24 fevereiro 2005

Palavras

As palavras não fazem sentido mesmo que saia algo, ninguém pode entender, nem mesmo o detentor. Cuida-se, mas sem saber exatamente o porquê; apenas praxe. As opções são complicadas, não há sossego independente da escolha. O ser passional, humano, a faca corta dos dois lados, existe dor de qualquer forma, a racionalidade é inútil. Os xamãs poderiam estar presentes agora e dar o veredicto, a águia viria buscar e guiar para o ciclo se completar, dando continuidade ao relativo. Entre nós resta a ausência, não exatamente o corpo físico bem lembrado; a energia apenas se desloca, terceiros especulam e sofrem, não se sabe ao certo se os argumentos procedem.

Líquido

As pálpebras pesam... Não é certo o que vai ocorrer, o sangue outrora dito ainda é quente, o amor irá não só prevalecer, mas aumentará a intensidade, tanto faz se o mocinho do filme vença ou não.

Transformação

Outra etapa.
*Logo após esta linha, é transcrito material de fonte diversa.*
(** * opfonts: a shallow embedding of the font composition pipeline

    The Python sources embedded here are
    - [subset.py]   ([parse_unicode_ranges], [subset_font]),
    - [charsets.py] ([load_charset_file], [save_charset_file],
      [_parse_unihan_mappings]),
    - [merge.py]    ([merge_fonts] and its helpers),
    - [download.py] ([_download], [ensure_font], [get_download_plan]),
    - [extract.py]  ([extract_from_pot], [_extract_from_quoted]),
    - [naming.py]   (the name table [rename_font] writes),
    - [pipeline.py] ([_resolve_codepoints], the download, subsetting and
      scaling steps of [build], [_get_cap_ratio], [_scale_to_target],
      [_fix_metrics], the per-weight configurations of [build_all]).

    Python values are modelled as follows.  A [str] is the list of its
    Unicode code points ([pystr]); an [int] is a [Z]; a [float] is a
    binary64 primitive float; a [set] of ints is a [gset Z]; a [dict] is a
    [gmap]; an exception is a value of [exn] carried by [result].  The parts
    of the Unicode character database that the string methods consult for
    non-ASCII text, the fontTools library, and the few pathlib and tempfile
    calls are interfaces (type classes): every statement below holds for any
    implementation of them. *)

From Stdlib Require Import ZArith List String Ascii Lia Bool Sorting.Sorted.
From Stdlib Require Import PrimFloat FloatOps SpecFloat Uint63.
From stdpp Require Import base option list sorting gmap sets strings pretty.

Open Scope Z_scope.

(** ** Python runtime *)

Module Py.

(** A Python [str]: its code points. *)
Definition pystr := list Z.

(** The code points of an ASCII literal. *)
Definition lit (s : string) : pystr :=
  List.map (fun a => Z.of_N (N_of_ascii a)) (list_ascii_of_string s).

(** Messages of the [ValueError]s raised by the sources and by [int()],
    [round()], [Request()]. *)
Inductive value_error :=
| invalid_unicode_range (r : pystr)   (* subset.py:21 *)
| invalid_literal (s : pystr)         (* int(s, 16) *)
| ranges_or_codepoints_required       (* subset.py:45 *)
| no_codepoints_resolved              (* subset.py:48 *)
| no_matching_glyphs (font : string)  (* subset.py:61 *)
| no_fonts_to_merge                   (* merge.py:296 *)
| cannot_convert_nan                  (* round(nan) *)
| unknown_url_type (url : string).    (* Request(url) *)

Inductive runtime_error :=
| nothing_enabled                     (* pipeline.py:75 *)
| all_subsets_empty                   (* pipeline.py:112 *)
| merged_too_large (glyph_count : Z)  (* merge.py:331 *)
| download_failed (url : string).     (* download.py:35 *)

Inductive exn :=
| ValueError (v : value_error)
| RuntimeError (r : runtime_error)
| KeyError (key : string)
| AttributeError (attr : string)
| FileNotFoundError (path : string)
| ZeroDivisionError
| OverflowError
| LibraryError (what : string).

Inductive result (A : Type) :=
| Ok (a : A)
| Raise (e : exn).
Arguments Ok {A} a.
Arguments Raise {A} e.

#[export] Instance result_ret : MRet result := fun _ a => Ok a.
#[export] Instance result_bind : MBind result := fun _ _ f r =>
  match r with
  | Ok a => f a
  | Raise e => Raise e
  end.

#[export] Instance value_error_eq_dec : EqDecision value_error.
Proof. solve_decision. Defined.
#[export] Instance runtime_error_eq_dec : EqDecision runtime_error.
Proof. solve_decision. Defined.
#[export] Instance exn_eq_dec : EqDecision exn.
Proof. solve_decision. Defined.
#[export] Instance result_eq_dec {A} `{EqDecision A} : EqDecision (result A).
Proof. solve_decision. Defined.

Definition is_ok {A} (r : result A) : bool :=
  match r with Ok _ => true | Raise _ => false end.

(** The Unicode character database, as far as [str.strip], [str.upper] and
    [int()] consult it for code points outside ASCII. *)
Class UnicodeData := {
  (** [Py_UNICODE_ISSPACE] *)
  uni_isspace : Z -> bool;
  (** [Py_UNICODE_TODECIMAL]: the value of a decimal digit *)
  uni_decimal : Z -> option Z;
  (** the full upper-case mapping of one character *)
  uni_upper : Z -> pystr
}.

Section Str.
Context {U : UnicodeData}.

(** [ch.isspace()] as [str.strip()] tests it. *)
Definition isspace (c : Z) : bool :=
  if c <? 128
  then ((9 <=? c) && (c <=? 13)) || ((28 <=? c) && (c <=? 32))
  else uni_isspace c.

Fixpoint lstrip_by (p : Z -> bool) (s : pystr) : pystr :=
  match s with
  | c :: s' => if p c then lstrip_by p s' else s
  | [] => []
  end.

Definition rstrip_by (p : Z -> bool) (s : pystr) : pystr :=
  rev (lstrip_by p (rev s)).

(** [s.strip()] *)
Definition strip (s : pystr) : pystr := rstrip_by isspace (lstrip_by isspace s).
Pode ser que haja um chamado, existe certa insistência... Os terceiros se incomodam, mas eles não importam no final de tudo, o egoísmo aparente é apenas uma impressão. Sofrimento vencido, ao contrario da imaginação da hipocrisia; mais uma vez. O vermelho outrora exaltado possivelmente mude sua cor, embora o bem aventurado não perca Sua Majestade.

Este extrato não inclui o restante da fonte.